-- Dataset records --
--- START ---
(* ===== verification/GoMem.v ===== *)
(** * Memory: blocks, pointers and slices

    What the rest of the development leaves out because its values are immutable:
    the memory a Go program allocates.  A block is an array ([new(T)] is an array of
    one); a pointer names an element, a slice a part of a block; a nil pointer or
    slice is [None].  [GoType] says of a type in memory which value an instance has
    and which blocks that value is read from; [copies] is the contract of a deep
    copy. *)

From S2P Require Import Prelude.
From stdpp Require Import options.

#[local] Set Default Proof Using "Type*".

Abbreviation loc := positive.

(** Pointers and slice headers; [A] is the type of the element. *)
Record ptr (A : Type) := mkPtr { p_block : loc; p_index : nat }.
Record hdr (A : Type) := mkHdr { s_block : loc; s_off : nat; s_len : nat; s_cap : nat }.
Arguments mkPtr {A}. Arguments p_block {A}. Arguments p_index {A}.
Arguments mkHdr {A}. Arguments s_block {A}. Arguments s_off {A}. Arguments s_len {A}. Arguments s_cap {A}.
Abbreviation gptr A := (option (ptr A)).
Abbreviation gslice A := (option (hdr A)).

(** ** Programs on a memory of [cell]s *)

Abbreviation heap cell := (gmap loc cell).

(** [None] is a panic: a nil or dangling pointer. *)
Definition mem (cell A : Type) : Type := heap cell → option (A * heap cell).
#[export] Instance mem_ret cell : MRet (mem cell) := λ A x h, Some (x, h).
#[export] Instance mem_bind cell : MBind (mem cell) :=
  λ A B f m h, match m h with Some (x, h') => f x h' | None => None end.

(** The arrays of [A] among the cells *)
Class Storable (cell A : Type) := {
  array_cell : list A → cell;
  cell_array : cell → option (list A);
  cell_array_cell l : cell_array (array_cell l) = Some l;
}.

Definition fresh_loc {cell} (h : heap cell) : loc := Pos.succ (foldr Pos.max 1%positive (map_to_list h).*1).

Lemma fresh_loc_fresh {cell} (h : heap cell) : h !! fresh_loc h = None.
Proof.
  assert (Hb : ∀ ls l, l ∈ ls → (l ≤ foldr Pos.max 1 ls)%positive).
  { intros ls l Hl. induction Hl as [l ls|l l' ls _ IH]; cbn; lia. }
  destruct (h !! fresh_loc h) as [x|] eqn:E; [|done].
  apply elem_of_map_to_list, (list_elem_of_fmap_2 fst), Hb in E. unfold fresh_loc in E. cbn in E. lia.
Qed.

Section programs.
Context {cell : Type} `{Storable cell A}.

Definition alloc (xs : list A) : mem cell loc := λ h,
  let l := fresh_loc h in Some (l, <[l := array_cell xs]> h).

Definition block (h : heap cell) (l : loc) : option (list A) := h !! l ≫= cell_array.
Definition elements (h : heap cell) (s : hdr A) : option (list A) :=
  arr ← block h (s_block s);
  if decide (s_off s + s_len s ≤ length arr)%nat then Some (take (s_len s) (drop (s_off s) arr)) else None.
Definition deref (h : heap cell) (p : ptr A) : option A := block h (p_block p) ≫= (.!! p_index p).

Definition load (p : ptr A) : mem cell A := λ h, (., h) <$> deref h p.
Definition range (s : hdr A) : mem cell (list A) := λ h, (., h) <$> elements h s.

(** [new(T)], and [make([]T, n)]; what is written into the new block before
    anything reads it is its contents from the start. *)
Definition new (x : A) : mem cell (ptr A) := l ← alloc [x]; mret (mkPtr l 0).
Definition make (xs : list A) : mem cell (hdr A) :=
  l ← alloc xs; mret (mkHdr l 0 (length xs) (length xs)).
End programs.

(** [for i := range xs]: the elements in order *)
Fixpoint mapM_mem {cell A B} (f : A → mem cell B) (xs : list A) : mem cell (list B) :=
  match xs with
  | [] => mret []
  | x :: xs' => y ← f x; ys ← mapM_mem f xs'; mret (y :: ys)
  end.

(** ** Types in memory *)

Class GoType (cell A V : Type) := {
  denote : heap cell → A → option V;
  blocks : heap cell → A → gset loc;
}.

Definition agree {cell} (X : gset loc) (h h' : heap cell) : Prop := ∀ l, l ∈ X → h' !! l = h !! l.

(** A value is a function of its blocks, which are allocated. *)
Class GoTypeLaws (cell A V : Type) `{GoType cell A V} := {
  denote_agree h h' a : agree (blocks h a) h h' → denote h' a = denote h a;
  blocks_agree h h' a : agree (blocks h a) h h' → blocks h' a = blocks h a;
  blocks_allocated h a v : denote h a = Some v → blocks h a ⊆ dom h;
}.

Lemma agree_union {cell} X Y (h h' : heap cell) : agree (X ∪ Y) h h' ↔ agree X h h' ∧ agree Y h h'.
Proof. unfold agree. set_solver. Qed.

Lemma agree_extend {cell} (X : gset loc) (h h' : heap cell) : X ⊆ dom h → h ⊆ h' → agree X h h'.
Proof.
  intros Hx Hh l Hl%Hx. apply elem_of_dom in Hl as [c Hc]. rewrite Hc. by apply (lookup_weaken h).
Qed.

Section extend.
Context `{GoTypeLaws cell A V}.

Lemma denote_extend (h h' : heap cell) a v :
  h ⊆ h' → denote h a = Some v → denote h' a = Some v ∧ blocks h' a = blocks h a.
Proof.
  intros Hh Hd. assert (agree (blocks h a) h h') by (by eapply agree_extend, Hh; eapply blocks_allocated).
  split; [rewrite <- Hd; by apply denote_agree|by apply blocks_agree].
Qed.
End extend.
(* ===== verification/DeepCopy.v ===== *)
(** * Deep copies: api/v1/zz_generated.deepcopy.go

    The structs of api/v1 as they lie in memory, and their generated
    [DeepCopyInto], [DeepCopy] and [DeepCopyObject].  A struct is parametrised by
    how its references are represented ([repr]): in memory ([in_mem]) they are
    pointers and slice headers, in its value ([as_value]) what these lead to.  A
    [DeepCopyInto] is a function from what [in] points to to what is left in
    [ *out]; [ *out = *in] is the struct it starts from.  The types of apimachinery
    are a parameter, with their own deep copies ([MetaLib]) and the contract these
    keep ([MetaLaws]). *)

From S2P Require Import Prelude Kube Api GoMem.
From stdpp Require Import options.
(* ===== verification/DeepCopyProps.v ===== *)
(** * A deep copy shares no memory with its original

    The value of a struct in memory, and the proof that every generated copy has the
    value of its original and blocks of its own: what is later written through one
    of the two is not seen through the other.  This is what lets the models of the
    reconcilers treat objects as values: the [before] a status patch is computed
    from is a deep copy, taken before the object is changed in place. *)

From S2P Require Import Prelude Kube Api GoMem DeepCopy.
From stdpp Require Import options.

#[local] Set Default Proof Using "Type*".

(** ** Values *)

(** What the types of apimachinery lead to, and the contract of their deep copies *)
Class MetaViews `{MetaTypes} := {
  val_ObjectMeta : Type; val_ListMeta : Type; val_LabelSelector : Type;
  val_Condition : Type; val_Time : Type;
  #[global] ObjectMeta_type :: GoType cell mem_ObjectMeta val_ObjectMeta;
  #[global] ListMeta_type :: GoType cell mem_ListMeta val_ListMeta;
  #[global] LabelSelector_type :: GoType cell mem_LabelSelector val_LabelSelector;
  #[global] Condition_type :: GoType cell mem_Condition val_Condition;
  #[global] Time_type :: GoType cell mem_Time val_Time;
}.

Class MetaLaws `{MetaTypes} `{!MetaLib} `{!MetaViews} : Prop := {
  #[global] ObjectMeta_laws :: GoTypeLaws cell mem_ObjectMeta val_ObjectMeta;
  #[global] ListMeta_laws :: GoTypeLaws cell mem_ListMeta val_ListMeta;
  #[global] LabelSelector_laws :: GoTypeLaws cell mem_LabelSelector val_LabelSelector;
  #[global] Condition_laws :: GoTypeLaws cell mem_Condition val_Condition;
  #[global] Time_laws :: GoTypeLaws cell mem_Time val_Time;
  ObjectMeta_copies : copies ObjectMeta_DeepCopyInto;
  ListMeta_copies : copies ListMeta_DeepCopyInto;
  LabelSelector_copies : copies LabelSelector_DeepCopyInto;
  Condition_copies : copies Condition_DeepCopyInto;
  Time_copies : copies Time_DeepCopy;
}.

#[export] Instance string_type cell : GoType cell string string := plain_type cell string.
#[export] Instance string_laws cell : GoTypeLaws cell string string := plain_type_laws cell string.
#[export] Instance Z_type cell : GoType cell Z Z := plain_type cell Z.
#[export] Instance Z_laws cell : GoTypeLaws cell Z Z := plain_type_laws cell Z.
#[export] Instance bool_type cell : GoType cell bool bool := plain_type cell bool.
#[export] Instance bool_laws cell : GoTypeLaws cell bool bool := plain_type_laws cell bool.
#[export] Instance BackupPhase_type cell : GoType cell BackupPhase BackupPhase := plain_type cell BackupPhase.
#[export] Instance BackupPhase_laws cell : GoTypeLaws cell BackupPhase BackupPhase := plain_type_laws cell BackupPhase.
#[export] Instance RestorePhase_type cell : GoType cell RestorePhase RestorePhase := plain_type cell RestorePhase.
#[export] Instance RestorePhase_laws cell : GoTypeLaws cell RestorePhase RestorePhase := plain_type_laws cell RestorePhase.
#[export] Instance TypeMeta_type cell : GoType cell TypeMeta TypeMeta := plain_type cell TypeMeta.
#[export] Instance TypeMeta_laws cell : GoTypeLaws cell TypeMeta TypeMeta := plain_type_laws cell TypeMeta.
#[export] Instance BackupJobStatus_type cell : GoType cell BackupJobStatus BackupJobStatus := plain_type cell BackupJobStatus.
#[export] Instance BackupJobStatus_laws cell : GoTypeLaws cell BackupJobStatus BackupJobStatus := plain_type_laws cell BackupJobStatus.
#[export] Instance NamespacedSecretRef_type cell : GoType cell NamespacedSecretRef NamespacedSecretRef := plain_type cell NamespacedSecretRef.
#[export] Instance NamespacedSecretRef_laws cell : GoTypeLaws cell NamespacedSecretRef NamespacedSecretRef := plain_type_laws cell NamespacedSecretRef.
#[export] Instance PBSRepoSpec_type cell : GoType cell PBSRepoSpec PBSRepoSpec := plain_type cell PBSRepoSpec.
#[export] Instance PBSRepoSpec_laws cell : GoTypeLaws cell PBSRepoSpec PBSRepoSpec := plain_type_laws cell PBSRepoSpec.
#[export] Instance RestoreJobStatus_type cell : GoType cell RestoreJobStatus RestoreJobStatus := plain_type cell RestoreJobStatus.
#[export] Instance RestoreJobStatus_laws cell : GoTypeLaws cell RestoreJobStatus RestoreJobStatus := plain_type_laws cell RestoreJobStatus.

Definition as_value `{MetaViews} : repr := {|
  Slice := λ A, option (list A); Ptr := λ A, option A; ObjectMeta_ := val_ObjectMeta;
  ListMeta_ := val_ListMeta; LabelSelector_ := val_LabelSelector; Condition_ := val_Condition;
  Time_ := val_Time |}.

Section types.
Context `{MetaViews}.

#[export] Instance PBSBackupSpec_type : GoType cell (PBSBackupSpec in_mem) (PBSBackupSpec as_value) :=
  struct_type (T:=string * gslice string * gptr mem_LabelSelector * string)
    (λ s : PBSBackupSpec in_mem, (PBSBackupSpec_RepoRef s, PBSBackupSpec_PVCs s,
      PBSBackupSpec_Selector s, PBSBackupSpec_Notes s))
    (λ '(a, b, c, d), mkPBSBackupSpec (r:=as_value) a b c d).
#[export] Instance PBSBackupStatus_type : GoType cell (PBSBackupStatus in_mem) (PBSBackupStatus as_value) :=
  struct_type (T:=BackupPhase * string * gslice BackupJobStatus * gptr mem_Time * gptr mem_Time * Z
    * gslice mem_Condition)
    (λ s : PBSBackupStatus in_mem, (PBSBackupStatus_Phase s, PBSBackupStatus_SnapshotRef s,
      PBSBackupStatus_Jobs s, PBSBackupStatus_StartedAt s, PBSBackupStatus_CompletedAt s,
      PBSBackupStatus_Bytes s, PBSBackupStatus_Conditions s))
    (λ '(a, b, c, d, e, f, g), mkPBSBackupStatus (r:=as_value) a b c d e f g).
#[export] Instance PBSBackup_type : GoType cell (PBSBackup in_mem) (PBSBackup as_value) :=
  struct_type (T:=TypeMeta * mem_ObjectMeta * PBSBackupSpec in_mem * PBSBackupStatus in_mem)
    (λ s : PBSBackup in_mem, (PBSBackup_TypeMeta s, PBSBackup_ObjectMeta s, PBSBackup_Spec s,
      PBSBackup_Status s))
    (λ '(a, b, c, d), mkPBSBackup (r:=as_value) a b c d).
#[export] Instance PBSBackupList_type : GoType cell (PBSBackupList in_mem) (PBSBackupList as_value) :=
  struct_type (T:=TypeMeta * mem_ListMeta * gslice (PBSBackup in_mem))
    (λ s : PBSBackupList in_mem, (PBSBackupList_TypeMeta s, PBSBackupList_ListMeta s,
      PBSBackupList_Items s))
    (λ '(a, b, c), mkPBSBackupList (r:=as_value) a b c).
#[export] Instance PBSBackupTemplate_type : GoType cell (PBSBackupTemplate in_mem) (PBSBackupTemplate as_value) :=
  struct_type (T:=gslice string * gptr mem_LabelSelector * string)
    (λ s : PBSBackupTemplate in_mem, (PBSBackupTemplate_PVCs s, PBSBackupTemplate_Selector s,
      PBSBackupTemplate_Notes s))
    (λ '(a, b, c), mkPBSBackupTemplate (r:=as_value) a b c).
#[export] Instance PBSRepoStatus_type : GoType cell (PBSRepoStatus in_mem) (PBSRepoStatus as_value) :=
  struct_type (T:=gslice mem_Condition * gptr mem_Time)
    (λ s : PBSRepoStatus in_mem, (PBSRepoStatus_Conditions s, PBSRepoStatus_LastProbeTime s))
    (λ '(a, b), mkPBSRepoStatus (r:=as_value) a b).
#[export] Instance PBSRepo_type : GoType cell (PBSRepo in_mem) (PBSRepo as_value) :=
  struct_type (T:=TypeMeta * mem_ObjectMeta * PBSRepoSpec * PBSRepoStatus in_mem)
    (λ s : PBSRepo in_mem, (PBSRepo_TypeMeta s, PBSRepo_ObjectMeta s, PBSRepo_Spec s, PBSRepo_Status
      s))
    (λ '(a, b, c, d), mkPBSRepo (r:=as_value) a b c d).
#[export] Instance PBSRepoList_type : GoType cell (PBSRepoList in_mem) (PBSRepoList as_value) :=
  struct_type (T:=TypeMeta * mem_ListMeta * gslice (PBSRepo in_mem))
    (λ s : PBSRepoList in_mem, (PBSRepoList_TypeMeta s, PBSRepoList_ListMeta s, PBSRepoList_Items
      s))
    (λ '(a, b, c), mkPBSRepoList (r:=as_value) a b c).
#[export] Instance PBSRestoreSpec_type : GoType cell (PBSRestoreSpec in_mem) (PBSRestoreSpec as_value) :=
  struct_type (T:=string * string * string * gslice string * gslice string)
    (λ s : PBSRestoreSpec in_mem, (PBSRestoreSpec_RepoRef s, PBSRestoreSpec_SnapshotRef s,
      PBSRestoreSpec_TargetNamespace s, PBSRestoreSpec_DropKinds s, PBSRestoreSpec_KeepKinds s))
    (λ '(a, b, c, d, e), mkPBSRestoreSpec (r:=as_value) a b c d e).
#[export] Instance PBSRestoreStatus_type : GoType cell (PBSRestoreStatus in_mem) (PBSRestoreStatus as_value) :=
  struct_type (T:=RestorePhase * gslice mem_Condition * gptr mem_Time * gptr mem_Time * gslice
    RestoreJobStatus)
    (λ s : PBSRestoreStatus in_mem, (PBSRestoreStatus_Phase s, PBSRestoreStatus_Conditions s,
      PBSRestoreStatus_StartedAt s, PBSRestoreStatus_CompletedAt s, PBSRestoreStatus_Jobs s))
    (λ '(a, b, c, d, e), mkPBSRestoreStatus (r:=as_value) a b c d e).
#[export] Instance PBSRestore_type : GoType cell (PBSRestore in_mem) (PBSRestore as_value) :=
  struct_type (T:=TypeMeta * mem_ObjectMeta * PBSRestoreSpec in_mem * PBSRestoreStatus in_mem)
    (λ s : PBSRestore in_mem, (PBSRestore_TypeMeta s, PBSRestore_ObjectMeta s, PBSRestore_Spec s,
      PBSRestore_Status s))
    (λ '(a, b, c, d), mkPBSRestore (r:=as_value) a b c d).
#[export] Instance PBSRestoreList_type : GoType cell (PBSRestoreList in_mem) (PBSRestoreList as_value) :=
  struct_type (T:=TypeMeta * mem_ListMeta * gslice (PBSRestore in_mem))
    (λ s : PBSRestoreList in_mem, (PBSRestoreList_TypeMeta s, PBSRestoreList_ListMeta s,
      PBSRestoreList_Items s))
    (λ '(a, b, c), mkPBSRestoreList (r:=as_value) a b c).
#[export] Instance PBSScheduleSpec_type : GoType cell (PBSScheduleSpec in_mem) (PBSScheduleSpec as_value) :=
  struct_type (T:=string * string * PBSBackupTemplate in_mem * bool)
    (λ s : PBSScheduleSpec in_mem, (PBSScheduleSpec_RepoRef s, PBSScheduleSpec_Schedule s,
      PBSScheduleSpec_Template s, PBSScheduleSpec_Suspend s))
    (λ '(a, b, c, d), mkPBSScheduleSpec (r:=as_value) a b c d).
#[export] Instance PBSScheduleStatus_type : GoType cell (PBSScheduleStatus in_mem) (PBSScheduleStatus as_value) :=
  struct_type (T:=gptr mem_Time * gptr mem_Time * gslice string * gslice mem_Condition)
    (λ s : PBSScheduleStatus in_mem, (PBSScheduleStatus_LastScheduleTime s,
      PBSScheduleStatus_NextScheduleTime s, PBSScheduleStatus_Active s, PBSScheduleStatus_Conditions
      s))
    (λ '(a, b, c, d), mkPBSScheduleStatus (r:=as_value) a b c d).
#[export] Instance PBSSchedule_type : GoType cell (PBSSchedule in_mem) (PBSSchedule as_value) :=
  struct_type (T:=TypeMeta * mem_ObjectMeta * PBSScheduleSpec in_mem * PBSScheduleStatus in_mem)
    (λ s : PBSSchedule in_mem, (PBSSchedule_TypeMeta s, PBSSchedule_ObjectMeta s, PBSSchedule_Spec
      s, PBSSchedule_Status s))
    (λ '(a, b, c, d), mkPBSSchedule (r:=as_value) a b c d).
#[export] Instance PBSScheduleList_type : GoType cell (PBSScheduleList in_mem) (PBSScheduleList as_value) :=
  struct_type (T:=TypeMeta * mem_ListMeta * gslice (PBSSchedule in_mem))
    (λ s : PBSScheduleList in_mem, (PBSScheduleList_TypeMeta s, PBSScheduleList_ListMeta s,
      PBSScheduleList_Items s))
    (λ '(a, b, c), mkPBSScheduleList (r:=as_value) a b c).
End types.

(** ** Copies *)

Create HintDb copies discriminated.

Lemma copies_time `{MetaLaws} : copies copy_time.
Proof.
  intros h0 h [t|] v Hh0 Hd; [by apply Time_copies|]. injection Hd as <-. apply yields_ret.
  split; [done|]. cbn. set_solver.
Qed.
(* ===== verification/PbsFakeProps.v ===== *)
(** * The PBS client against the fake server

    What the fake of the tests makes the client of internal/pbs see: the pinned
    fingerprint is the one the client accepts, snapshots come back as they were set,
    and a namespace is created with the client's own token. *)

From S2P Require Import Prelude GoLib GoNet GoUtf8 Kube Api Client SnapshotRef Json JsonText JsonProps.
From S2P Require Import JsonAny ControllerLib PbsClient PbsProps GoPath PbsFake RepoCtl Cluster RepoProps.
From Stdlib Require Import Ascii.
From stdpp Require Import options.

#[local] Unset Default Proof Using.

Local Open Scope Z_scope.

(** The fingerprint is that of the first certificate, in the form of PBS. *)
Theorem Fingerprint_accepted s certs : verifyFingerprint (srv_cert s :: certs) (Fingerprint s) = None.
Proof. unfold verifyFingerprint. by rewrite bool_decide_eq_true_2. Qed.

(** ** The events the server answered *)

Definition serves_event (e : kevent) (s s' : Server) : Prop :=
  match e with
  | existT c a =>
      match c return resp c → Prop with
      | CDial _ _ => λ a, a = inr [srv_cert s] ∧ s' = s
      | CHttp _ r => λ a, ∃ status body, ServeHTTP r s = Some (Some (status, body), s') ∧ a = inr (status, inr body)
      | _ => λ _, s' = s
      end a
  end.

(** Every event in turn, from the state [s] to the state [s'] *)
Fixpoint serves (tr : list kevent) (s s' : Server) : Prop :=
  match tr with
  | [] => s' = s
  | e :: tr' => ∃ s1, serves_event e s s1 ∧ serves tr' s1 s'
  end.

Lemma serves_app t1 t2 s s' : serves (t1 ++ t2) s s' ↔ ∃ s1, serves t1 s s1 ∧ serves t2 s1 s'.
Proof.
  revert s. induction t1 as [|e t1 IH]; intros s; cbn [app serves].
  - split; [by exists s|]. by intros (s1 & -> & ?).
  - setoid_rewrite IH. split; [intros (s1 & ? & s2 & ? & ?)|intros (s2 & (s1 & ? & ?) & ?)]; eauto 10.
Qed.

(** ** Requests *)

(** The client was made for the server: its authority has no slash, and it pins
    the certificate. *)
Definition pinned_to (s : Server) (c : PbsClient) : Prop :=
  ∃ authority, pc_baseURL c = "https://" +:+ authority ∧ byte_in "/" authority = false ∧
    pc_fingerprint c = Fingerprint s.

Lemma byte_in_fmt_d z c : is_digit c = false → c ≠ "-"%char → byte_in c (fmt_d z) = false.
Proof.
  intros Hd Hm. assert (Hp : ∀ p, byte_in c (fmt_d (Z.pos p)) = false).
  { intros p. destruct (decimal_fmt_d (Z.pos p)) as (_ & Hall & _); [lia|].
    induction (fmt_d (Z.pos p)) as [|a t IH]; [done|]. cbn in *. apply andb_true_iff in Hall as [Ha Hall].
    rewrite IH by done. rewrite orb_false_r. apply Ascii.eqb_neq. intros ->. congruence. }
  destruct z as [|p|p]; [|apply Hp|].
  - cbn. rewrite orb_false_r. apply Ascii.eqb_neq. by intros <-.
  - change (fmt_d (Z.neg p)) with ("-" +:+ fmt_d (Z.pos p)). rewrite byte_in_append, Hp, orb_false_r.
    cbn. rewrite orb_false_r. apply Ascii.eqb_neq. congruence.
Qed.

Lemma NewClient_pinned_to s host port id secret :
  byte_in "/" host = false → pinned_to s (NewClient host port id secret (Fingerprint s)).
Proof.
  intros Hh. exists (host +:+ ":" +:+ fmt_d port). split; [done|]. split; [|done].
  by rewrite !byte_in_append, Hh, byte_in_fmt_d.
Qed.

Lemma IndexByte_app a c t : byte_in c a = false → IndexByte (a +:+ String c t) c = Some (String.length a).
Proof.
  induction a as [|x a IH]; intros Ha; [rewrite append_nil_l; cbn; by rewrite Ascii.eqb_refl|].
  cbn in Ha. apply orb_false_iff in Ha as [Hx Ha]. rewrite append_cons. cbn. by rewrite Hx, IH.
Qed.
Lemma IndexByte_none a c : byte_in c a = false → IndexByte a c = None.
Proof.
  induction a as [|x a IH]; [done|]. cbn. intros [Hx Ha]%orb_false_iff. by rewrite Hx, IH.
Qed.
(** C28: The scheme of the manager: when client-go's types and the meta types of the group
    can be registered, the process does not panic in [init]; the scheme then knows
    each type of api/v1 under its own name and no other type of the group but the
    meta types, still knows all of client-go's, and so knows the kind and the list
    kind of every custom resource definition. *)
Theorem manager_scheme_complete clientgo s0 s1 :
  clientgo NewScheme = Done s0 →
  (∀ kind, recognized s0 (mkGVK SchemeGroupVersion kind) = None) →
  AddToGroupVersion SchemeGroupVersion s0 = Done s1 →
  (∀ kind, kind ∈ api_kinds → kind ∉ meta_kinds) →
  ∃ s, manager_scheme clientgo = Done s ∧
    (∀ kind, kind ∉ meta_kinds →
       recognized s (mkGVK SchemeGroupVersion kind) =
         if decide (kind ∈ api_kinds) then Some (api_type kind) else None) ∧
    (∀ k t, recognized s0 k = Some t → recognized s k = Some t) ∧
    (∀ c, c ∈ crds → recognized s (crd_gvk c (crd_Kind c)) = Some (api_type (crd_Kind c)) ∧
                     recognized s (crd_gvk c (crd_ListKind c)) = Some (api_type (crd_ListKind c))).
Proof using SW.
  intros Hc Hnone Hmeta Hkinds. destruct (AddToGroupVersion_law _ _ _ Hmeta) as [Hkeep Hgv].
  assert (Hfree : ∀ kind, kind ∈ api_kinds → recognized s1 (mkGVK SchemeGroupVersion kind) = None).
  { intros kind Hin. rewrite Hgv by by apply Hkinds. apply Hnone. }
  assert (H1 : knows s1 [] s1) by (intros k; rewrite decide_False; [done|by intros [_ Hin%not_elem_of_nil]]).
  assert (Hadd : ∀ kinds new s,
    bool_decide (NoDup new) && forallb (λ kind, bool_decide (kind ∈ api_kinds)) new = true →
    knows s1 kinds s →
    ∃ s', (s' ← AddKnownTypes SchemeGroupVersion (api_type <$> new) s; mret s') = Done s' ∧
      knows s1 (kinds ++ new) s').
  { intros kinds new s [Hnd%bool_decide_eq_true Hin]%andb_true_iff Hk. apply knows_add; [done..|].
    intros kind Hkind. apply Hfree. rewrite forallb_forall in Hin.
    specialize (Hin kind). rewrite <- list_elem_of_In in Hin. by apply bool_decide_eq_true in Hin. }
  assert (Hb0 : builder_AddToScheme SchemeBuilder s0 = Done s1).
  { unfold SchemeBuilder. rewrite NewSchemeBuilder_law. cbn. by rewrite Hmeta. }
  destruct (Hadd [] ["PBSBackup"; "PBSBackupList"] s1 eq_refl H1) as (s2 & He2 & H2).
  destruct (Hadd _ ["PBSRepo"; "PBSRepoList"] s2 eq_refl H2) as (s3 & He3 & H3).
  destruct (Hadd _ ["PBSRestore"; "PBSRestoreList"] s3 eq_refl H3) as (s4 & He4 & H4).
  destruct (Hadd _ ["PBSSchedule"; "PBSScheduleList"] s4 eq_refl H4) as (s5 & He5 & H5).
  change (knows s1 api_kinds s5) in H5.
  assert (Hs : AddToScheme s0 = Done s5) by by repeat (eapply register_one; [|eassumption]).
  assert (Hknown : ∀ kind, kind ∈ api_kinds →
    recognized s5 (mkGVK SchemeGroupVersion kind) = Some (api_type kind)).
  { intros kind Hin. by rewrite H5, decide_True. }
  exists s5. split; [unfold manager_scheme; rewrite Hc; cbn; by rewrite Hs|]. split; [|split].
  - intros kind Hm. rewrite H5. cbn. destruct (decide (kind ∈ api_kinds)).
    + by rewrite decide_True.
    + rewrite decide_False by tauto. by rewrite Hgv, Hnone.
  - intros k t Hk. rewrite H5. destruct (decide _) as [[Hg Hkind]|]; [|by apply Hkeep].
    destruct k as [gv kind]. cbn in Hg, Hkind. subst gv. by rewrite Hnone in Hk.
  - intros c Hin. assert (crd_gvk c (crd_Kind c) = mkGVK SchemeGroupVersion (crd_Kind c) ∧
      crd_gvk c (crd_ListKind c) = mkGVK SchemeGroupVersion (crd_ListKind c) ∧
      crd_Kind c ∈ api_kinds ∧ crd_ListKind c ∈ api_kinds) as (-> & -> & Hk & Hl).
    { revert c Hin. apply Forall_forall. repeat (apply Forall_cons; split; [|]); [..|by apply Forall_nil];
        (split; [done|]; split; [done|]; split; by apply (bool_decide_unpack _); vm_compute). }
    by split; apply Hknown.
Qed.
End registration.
--- END ---
Word for word, reproduce the listing from its first line through the line that has "Abbreviation loc := positive." in it, and go no further.

(* ===== verification/GoMem.v ===== *)
(** * Memory: blocks, pointers and slices

    What the rest of the development leaves out because its values are immutable:
    the memory a Go program allocates.  A block is an array ([new(T)] is an array of
    one); a pointer names an element, a slice a part of a block; a nil pointer or
    slice is [None].  [GoType] says of a type in memory which value an instance has
    and which blocks that value is read from; [copies] is the contract of a deep
    copy. *)

From S2P Require Import Prelude.
From stdpp Require Import options.

#[local] Set Default Proof Using "Type*".

Abbreviation loc := positive.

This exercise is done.